*TASK MATERIAL:*
————
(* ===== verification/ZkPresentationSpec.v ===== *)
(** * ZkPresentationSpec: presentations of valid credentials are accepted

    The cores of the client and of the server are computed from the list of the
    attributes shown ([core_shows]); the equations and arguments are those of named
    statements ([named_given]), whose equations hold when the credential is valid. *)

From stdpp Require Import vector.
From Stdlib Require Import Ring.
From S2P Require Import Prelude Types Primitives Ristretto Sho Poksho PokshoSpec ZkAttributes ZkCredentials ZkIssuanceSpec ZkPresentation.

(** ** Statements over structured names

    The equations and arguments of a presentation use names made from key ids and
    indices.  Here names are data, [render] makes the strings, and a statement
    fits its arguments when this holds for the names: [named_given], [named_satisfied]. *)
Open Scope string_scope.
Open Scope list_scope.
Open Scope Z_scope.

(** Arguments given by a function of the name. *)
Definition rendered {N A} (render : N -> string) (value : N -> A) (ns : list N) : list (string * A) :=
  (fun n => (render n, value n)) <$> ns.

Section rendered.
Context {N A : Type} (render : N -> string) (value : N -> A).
————
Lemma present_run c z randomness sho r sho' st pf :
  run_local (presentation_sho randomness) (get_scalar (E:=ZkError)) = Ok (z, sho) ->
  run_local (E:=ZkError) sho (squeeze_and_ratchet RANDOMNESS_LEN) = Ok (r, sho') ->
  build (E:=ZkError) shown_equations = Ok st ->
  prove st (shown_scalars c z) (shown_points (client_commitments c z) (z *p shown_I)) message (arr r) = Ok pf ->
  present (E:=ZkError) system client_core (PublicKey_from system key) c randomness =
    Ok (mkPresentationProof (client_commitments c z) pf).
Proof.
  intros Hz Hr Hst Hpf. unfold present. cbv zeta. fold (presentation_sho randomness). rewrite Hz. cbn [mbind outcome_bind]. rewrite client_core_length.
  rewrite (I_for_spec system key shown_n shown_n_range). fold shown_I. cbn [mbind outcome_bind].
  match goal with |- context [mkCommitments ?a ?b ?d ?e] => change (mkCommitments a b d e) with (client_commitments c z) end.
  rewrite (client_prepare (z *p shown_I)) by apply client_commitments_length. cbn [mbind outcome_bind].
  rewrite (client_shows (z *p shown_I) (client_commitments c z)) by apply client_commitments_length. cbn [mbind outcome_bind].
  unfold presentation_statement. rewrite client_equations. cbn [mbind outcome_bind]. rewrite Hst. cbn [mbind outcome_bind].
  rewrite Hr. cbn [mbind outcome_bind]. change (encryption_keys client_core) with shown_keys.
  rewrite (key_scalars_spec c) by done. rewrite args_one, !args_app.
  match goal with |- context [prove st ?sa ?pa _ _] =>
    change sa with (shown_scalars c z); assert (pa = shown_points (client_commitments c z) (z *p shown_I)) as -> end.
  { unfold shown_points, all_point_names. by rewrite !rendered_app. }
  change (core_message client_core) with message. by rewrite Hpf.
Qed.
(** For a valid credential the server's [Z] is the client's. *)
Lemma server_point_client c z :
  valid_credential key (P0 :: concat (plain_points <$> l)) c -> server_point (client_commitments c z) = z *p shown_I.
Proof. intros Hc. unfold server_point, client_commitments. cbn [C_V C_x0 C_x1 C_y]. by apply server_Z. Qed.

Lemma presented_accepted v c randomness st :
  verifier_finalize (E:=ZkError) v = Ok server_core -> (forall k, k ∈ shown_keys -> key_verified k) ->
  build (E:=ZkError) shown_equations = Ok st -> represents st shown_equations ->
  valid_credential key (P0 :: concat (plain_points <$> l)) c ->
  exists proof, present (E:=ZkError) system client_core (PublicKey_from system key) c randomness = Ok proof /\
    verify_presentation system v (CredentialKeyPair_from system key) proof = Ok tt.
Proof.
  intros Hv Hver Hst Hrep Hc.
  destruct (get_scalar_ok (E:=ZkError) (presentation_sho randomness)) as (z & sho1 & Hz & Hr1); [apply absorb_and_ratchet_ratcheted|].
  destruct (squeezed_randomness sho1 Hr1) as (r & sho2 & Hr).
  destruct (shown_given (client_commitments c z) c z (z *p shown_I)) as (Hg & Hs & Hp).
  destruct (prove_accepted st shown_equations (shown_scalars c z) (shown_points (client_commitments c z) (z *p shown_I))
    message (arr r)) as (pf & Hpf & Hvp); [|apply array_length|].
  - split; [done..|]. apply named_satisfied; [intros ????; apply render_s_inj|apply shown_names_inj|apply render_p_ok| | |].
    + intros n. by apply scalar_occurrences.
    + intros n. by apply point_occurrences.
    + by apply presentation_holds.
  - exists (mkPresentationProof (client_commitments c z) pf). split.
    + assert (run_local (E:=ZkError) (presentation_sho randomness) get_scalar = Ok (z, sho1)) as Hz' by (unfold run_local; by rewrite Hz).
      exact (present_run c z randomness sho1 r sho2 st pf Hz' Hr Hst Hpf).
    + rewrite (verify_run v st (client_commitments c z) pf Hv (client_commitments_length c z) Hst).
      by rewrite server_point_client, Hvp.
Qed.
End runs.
————
*WHAT NEEDS TO BE DONE:* Would you please copy exactly the part of the entries above that begins at the line containing "Open Scope Z_scope." and ends at the line containing "(value : N -> A).", both lines included?

*EXERCISE OUTPUT:*
Open Scope Z_scope.

(** Arguments given by a function of the name. *)
Definition rendered {N A} (render : N -> string) (value : N -> A) (ns : list N) : list (string * A) :=
  (fun n => (render n, value n)) <$> ns.

Section rendered.
Context {N A : Type} (render : N -> string) (value : N -> A).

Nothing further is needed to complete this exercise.